小泉首相は2001年4月から2006年9月まで5年5ヶ月の長きにわたって政権を担当した(歴代三位の長寿政権)。確かに多くの仕事が出来た稀有の首相である。小泉政権が終わって1年たち、政権を引き継いだ安倍政権が1年足らずで崩壊した今、小泉政権の功罪を総括しておくことは意義がある。強い首相というイメージは、政治改革と中央省庁改革によって増大した制度的権限と、無党派層を中心に国民的人気を集めた小泉首相のポピュリスト的手法であった。経済面では利益政治を超えて新自由主義政策が大きく進展した。財政赤字の削減を民活利用で克服して経済成長を可能にした。しかし2006年度より野党は一斉に格差問題を追及した。規制緩和によりライブドアーや村上ファンド事件のような成金の犯罪も発生し、耐震強度偽装事件は建築法緩和の負の成果であろうか。そして何よりセーフティガードの破壊が進行した。老人福祉、生活保護、健康保険、年金の負担増と切り捨て、偽装請負や派遣による非正社員若年労働者の貧困化など社会の貧困化を格差が著しく進行し、公共事業に頼っていた地方は疲弊して地方格差も拡大した。このような規制緩和と財政経費削減に対する小泉首相政策決定と政治手法は明らかに排除の論理(切り捨ての論理)に立っていた。「抵抗勢力」を敵とする劇場型政治手法である小泉首相のポピュリスト的手法もやはり排除の論理である。社会がこのままいけば分断され崩壊すること請け合いである。少数の富裕層と圧倒的多数の貧困層に分断された社会が繁栄を持続できたためしは無い。池田隼人首相は「寛容と忍耐」で日本の高度経済成長を導いた。小泉首相の後の政治家はこの社会的ひずみを取り除くことが課題であろう。
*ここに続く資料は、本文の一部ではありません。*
(* ===== verification/TaskStart.v ===== *)
(** * The start of tasking

    [move_stack] copies the boot stack below 0xE0000000 and relocates what
    points into it; [initialise_tasking] makes the first task, with which the
    scheduler's invariant holds. *)

From S2P Require Import Prelude Memory Util OrderedArray Kernel Paging KHeap Directories Ports Descriptors Interrupts Task TaskInv.

(** ** The stack *)

(** A word of the stack after the move. *)
Definition relocate (sp top offset w : Z) : Z := if (sp <? w) && (w <? top) then u32 (w + offset) else w.

Lemma remap_word_spec sp top offset i m : 0 <= i ->
  load32 (remap_word sp top offset i m) i = relocate sp top offset (load32 m i) /\ same_but i 4 m (remap_word sp top offset i m).
Proof.
  intros Hi. unfold remap_word, relocate. destruct ((sp <? load32 m i) && (load32 m i <? top)) eqn:E.
  - rewrite load32_store32_eq. split; [apply u32_idem | apply same_but_store32; lia].
  - split; [reflexivity | apply same_but_refl].
Qed.

(** The second loop: every word of the new stack but the lowest is relocated. *)
Lemma remap_stack_spec sp top offset start size m :
  0 < size <= start -> start < 0x100000000 -> size mod 4 = 0 ->
  exists m', remap_stack sp top offset start size m = Ok m' /\
    (forall t, 0 <= t < size / 4 -> load32 m' (start - 4 * t) = relocate sp top offset (load32 m (start - 4 * t))) /\
    same_but (start - size + 4) size m m'.
Proof.
  intros Hs Hst Hm. unfold remap_stack. rewrite (u32_small (start - size)) by lia.
  destruct (while_rule (fun st : mem * Z => exists n, st.2 = start - 4 * n /\ 0 <= n <= size / 4 /\
      (forall t, 0 <= t < size / 4 -> load32 st.1 (start - 4 * t) =
         if t <? n then relocate sp top offset (load32 m (start - 4 * t)) else load32 m (start - 4 * t)) /\
      same_but (start - size + 4) size m st.1)
    (fun st => Z.to_nat ((st.2 - (start - size)) / 4)) (fun '(_, i) => start - size <? i)
    (fun '(m, i) => Ok (remap_word sp top offset i m, u32 (i - 4))) (Z.to_nat (size / 4 + 1)) (m, start))
    as ([m' i'] & E & (n & Hi & Hn & Hw & Hfr) & Hc).
  - intros [m1 i] (n & Hi & Hn & Hw & Hfr) Hc. cbn [fst snd] in *. apply Z.ltb_lt in Hc. subst i.
    destruct (remap_word_spec sp top offset (start - 4 * n) m1 ltac:(lia)) as [Eq Hoth].
    eexists. split; [reflexivity|]. cbn [fst snd]. rewrite (u32_small (_ - 4)) by zlia. split; [|zlia].
    exists (n + 1). split_and!; [lia | lia | zlia | |].
    + intros t Ht. destruct (decide (t = n)) as [->|Hne].
      * rewrite Eq, Hw by lia. replace (n <? n) with false by lia. replace (n <? n + 1) with true by lia. reflexivity.
      * rewrite (same_but_load32 _ _ _ _ _ Hoth), Hw by lia. replace (t <? n + 1) with (t <? n) by lia. reflexivity.
    + apply (same_but_trans _ _ _ m1); [exact Hfr | eapply same_but_widen; [| |exact Hoth]; zlia].
  - exists 0. cbn [fst snd]. split_and!; [lia | lia | zlia | | apply same_but_refl].
    intros t Ht. now replace (t <? 0) with false by lia.
  - cbn [snd]. zlia.
  - cbn [fst snd] in *. rewrite E, bind_ok. exists m'. split_and!; [reflexivity | | exact Hfr].
    apply Z.ltb_ge in Hc. intros t Ht. rewrite Hw by exact Ht. now replace (t <? n) with true by zlia.
Qed.

(** The saved frame pointers from [bp] on. *)
Fixpoint frames (m : mem) (bp : Z) (l : list Z) : Prop :=
  match l with
  | [] => True
  | q :: l' => load32 m bp = q /\ frames m q l'
  end.

(** The move, for the theorems below. *)
Lemma move_stack_ok (fuel : nat) (end_ start size sp bp : Z) (k k1 : kernel) :
  let top := end_ + KERNEL_STACK_SIZE in
  let offset := start - top in
  map_stack fuel start size k = Ok k1 ->
  0 <= end_ -> 0 < size -> size mod 4 = 0 -> top <= start - size -> start < 0x100000000 ->
  0 <= sp -> top - size < sp <= bp -> bp <= top -> (top - sp) mod 4 = 0 ->
  exists m', move_stack fuel end_ start size sp bp k = Ok (with_mem m' k1, sp + offset, bp + offset) /\
    (forall a, sp <= a -> a + 4 <= top -> (a - sp) mod 4 = 0 ->
       load32 m' (a + offset) = relocate sp top offset (load32 (k_mem k1) a)) /\
    (forall l, frames (k_mem k1) bp l -> Forall (fun q => sp < q < top) l ->
       Forall (fun a => a + 4 <= top /\ (a - sp) mod 4 = 0) (removelast (bp :: l)) ->
       frames m' (bp + offset) (map (Z.add offset) l)) /\
    same_but (start - size + 4) size (k_mem k1) m'.
Proof.
  cbv zeta. intros Emap He Hs Hm Htop Hst Hsp0 Hsp Hbp Hal. unfold move_stack. rewrite Emap, bind_ok.
  rewrite (u32_small (end_ + KERNEL_STACK_SIZE)) by (unfold KERNEL_STACK_SIZE in *; lia).
  set (top := end_ + KERNEL_STACK_SIZE) in *. assert (0 <= top) by (unfold top, KERNEL_STACK_SIZE; lia). clearbody top. cbv zeta.
  rewrite (u32_small (start - top)), (u32_small (sp + _)), (u32_small (bp + _)), (i32_small (top - sp)) by lia.
  set (offset := start - top). assert (offset = start - top) as Hoff by reflexivity. clearbody offset.
  destruct (memcpy_spec (k_mem k1) sp (sp + offset) (top - sp) ltac:(lia) ltac:(lia)) as [Hc Hfr1].
  revert Hc Hfr1. generalize (memcpy (k_mem k1) sp (sp + offset) (top - sp)) as m1. intros m1 Hc Hfr1.
  destruct (remap_stack_spec sp top offset start size m1 ltac:(lia) ltac:(lia) Hm) as (m2 & E2 & Hw2 & Hfr2).
  rewrite E2, bind_ok. exists m2.
  assert (forall a, sp <= a -> a + 4 <= top -> (a - sp) mod 4 = 0 ->
    load32 m2 (a + offset) = relocate sp top offset (load32 (k_mem k1) a)) as Hw.
  { intros a H1 H2 H3. replace (a + offset) with (start - 4 * ((top - a) / 4)) by zlia. rewrite Hw2 by zlia.
    replace (start - 4 * ((top - a) / 4)) with (a + offset) by zlia. f_equal. unfold load32.
    assert (forall x, 0 <= x < 4 -> load8 m1 (a + offset + x) = load8 (k_mem k1) (a + x)) as Hb.
    { intros x Hx. replace (a + offset + x) with (sp + offset + (a + x - sp)) by lia. rewrite Hc by lia. f_equal. lia. }
    pose proof (Hb 0 ltac:(lia)) as B0. rewrite !Z.add_0_r in B0. now rewrite B0, !Hb by lia. }
  split_and!; [reflexivity | exact Hw | |].
  - clear Hw2 Hfr2 Hfr1 Hc E2. intros l. revert bp Hsp Hbp. induction l as [|q l IH]; intros bp Hsp Hbp Hf Hq Ha; [exact I|].
    destruct Hf as [Hq0 Hf]. apply Forall_cons in Hq as [Hq1 Hq]. change (removelast (bp :: q :: l)) with (bp :: removelast (q :: l)) in Ha.
    apply Forall_cons in Ha as [[Ha1 Ha2] Ha]. cbn [map frames]. rewrite Hw, Hq0 by lia. unfold relocate.
    replace ((sp <? q) && (q <? top)) with true by lia. rewrite u32_small by lia. split; [lia|].
    rewrite (Z.add_comm offset q). apply IH; (assumption || lia).
  - apply (same_but_trans _ _ _ m1); [|exact Hfr2]. eapply same_but_widen; [| |exact Hfr1]; zlia.
Qed.


(** C24: [move_stack], when the pages of the new stack can be had and the stack in
    use, from the stack pointer [sp] to its top, is smaller than [size]: the
    words of the stack are at the same distance from the new top, those that
    point into the old stack moved with it; so the chain of frame pointers is
    the old chain, moved.  Nothing else changes. *)
Theorem move_stack_relocates (fuel : nat) (end_ start size sp bp : Z) (k k1 : kernel) :
  let top := end_ + KERNEL_STACK_SIZE in
  let offset := start - top in
  map_stack fuel start size k = Ok k1 ->
  0 <= end_ -> 0 < size -> size mod 4 = 0 -> top <= start - size -> start < 0x100000000 ->
  0 <= sp -> top - size < sp <= bp -> bp <= top -> (top - sp) mod 4 = 0 ->
  exists m', move_stack fuel end_ start size sp bp k = Ok (with_mem m' k1, sp + offset, bp + offset) /\
    (forall a, sp <= a -> a + 4 <= top -> (a - sp) mod 4 = 0 ->
       load32 m' (a + offset) = relocate sp top offset (load32 (k_mem k1) a)) /\
    (forall l, frames (k_mem k1) bp l -> Forall (fun q => sp < q < top) l ->
       Forall (fun a => a + 4 <= top /\ (a - sp) mod 4 = 0) (removelast (bp :: l)) ->
       frames m' (bp + offset) (map (Z.add offset) l)) /\
    same_but (start - size + 4) size (k_mem k1) m'.
Proof. exact (move_stack_ok fuel end_ start size sp bp k k1). Qed.

(** The pages of a stack that are mapped already. *)
Definition mapped_kernel (m : mem) : kernel :=
  mk_kernel (store32 (store32 (store32 (store32 m 0x8E00 0xA000) 0x8DFC 0xB000) 0xA000 0x50007) 0xBFFC 0x51007)
    ∅ 0x100000 None 0 0 0x8000 0x8000.

(** A stack of three words at 0x101FF4, whose frame pointer leads to a saved one. *)
Definition boot_stack : mem := store32 (store32 ∅ 0x101FF4 0x101FF8) 0x101FF8 0.

Lemma move_stack_relocates_witness :
  exists m', move_stack 0 0x101000 0xE0000000 0x1000 0x101FF0 0x101FF4 (mapped_kernel boot_stack) =
      Ok (with_mem m' (mapped_kernel boot_stack), 0xDFFFFFF0, 0xDFFFFFF4) /\
    frames m' 0xDFFFFFF4 [0xDFFFFFF8].
Proof.
  destruct (move_stack_relocates 0 0x101000 0xE0000000 0x1000 0x101FF0 0x101FF4 (mapped_kernel boot_stack) (mapped_kernel boot_stack))
    as (m' & E & _ & Hf & _); [vm_compute; reflexivity | first [reflexivity | unfold KERNEL_STACK_SIZE; lia] .. |].
  exists m'. split; [exact E|]. apply (Hf [0x101FF8]); [vm_compute; auto | repeat constructor; unfold KERNEL_STACK_SIZE; lia |].
  repeat constructor; (unfold KERNEL_STACK_SIZE; lia || reflexivity).
Defined.

(** ** The first task *)

(** The first task, once its stack is moved and its chunks are there. *)
Lemma first_task_ready (fuel : nat) (end_ sp bp sp' bp' : Z) (s : sched) (k1 k2 k3 : kernel) (task stack : Z) :
  move_stack fuel end_ 0xE0000000 KERNEL_STACK_SIZE sp bp (s_kernel s) = Ok (k1, sp', bp') ->
  kmalloc fuel SIZEOF_task k1 = Ok (task, k2) -> kmalloc_a fuel KERNEL_STACK_SIZE k2 = Ok (stack, k3) -> task <> 0 -> s_sleep s = 0 ->
  exists s', initialise_tasking fuel end_ sp bp s = Ok s' /\ sched_rel s' (mk_asched [task] [] task (s_tick s)) /\ s_kernel s' = k3 /\
    s_tasks s' !! task = Some (mk_task (s_next_pid s) 0 0 0 (k_current_directory k3) stack 0 0) /\
    s_next_pid s' = u32 (s_next_pid s + 1) /\ c_esp (s_cpu s') = sp' /\ c_ebp (s_cpu s') = bp'.
Proof.
  intros Em Ek Ea Hne Hsl. eexists. split; [unfold initialise_tasking; rewrite Em, bind_ok; cbv beta iota zeta; rewrite Ek, bind_ok; cbv beta iota zeta;
    rewrite Ea, bind_ok; cbv beta iota zeta; reflexivity|].
  cbn [s_tasks s_next_pid s_cpu s_kernel c_esp c_ebp]. rewrite lookup_insert_eq. split_and!; try reflexivity.
  constructor; cbn [s_tasks s_ready s_sleep s_current s_tick a_ready a_sleep a_current a_tick fmap list_fmap app]; try reflexivity.
  - simpl. split_and!; [reflexivity | exact Hne |]. eexists. rewrite lookup_insert_eq. split; reflexivity.
  - exact Hsl.
  - apply NoDup_singleton.
  - left.
  - intros p t Hp Ht. apply list_elem_of_singleton in Hp as ->. rewrite lookup_insert_eq in Ht. injection Ht as <-. reflexivity.
  - intros p d t Hp. now apply elem_of_nil in Hp.
Qed.

(** [initialise_tasking], when the pages of the stack and the two chunks can be
    had: it returns on the moved stack, with one task, which has the next pid
    and the current directory, is ready and runs: the scheduler starts in a
    good state. *)
Theorem initialise_tasking_starts (fuel : nat) (end_ sp bp : Z) (s : sched) (k1 : kernel) :
  let top := end_ + KERNEL_STACK_SIZE in
  let offset := 0xE0000000 - top in
  map_stack fuel 0xE0000000 KERNEL_STACK_SIZE (s_kernel s) = Ok k1 ->
  0 <= end_ -> top <= 0xDFFFF000 -> 0 <= sp -> end_ < sp <= bp -> bp <= top -> (top - sp) mod 4 = 0 -> s_sleep s = 0 ->
  (forall m, same_but 0xDFFFF004 0x1000 (k_mem k1) m -> exists task k2 stack k3,
     kmalloc fuel SIZEOF_task (with_mem m k1) = Ok (task, k2) /\ kmalloc_a fuel KERNEL_STACK_SIZE k2 = Ok (stack, k3) /\ task <> 0) ->
  exists s' task t, initialise_tasking fuel end_ sp bp s = Ok s' /\ sched_rel s' (mk_asched [task] [] task (s_tick s)) /\
    s_tasks s' !! task = Some t /\ t_id t = s_next_pid s /\ t_page_directory t = k_current_directory (s_kernel s') /\
    s_next_pid s' = u32 (s_next_pid s + 1) /\ c_esp (s_cpu s') = sp + offset /\ c_ebp (s_cpu s') = bp + offset.
Proof.
  cbv zeta. intros Emap He Htop Hsp0 Hsp Hbp Hal Hsl Halloc.
  destruct (move_stack_ok fuel end_ 0xE0000000 KERNEL_STACK_SIZE sp bp (s_kernel s) k1 Emap) as (m & Em & _ & _ & Hfr);
    try (unfold KERNEL_STACK_SIZE in *; first [reflexivity | lia | assumption]).
  destruct (Halloc m Hfr) as (task & k2 & stack & k3 & Ek & Ea & Hne).
  destruct (first_task_ready fuel end_ sp bp _ _ s _ k2 k3 task stack Em Ek Ea Hne Hsl) as (s' & E & Hr & <- & Hl & Hn & H1 & H2).
  eexists s', task, _. split_and!; [exact E | exact Hr | exact Hl | reflexivity | reflexivity | exact Hn | exact H1 | exact H2].
Qed.

(** The first task of a kernel whose stack pages are mapped. *)
Lemma initialise_tasking_starts_witness :
  exists s' task, initialise_tasking 0 0x101000 0x101FF0 0x101FF4
      (mk_sched (mapped_kernel boot_stack) ∅ 0 0 0 1 0 (mk_tss 0 0x10 0x13 0x0B 0x13 0x13 0x13 0x13) (mk_context 0 0 0 0 0)) = Ok s' /\
    sched_rel s' (mk_asched [task] [] task 0) /\ s_next_pid s' = 2 /\ c_esp (s_cpu s') = 0xDFFFFFF0.
Proof.
  destruct (initialise_tasking_starts 0 0x101000 0x101FF0 0x101FF4
    (mk_sched (mapped_kernel boot_stack) ∅ 0 0 0 1 0 (mk_tss 0 0x10 0x13 0x0B 0x13 0x13 0x13 0x13) (mk_context 0 0 0 0 0)) (mapped_kernel boot_stack))
    as (s' & task & t & E & Hr & _ & _ & _ & Hp & He & _);
    [vm_compute; reflexivity | first [reflexivity | unfold KERNEL_STACK_SIZE; lia] .. | |].
  - intros m _. do 4 eexists. split; [reflexivity|]. split; [reflexivity | discriminate].
  - exists s', task. split_and!; [exact E | exact Hr | exact Hp | exact He].
Defined.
小泉首相はロゴス(理性)よりパトス(情念)を好んだ。メディア宣伝やテレビを利用した「ワイドショー的政治」、「小泉劇場」は、たしかに閉塞した小市民は感情の捌け口として楽しんだようだ。悪の勢力の反対を押し切って進むヒーロ的演出というこの手法は、外交面で頑固な靖国神社参拝強行で中国韓国関係を破壊した。公的な帰結を熟慮せずパトスに基づいて行動することが、一国の首相として妥当なのか真剣に問われるべきであろう。ある意味ではブッシュの「悪の枢軸」や「テロ国家」と闘う英雄的アメリカなど原理主義的行動と通じるところがある。確かに小泉もブッシュもおつむの足りないところは似ている。最後に小泉首相のロゴスの無い迷答弁を挙げておこう。
「この程度の約束を守らないことは大したことではない」 居直り発言
「大量破壊兵器が見つからないといって、大量破壊兵器が無いと断定できるか」へ理屈にもならない発言
「何処が非戦闘地域か私に聴かれても分るわけが無いでしょう」政治家とはいえないむちゃくちゃ発言
「人生いろいろ、会社もいろいろ、社員もいろいろ」わるふざけ発言
昔、吉田首相が「バカヤロー」発言で衆議院を解散したことを思えば、小泉は随分議会をバカにして反省が無い。この発言で首相辞任に追い込めない野党が今や些細なことで安倍首相を辞任させたことの変化をどう考えたらいいのだろうか。当時の民主党の幹部のふがいなさと馬鹿さ加減も相当なものだ。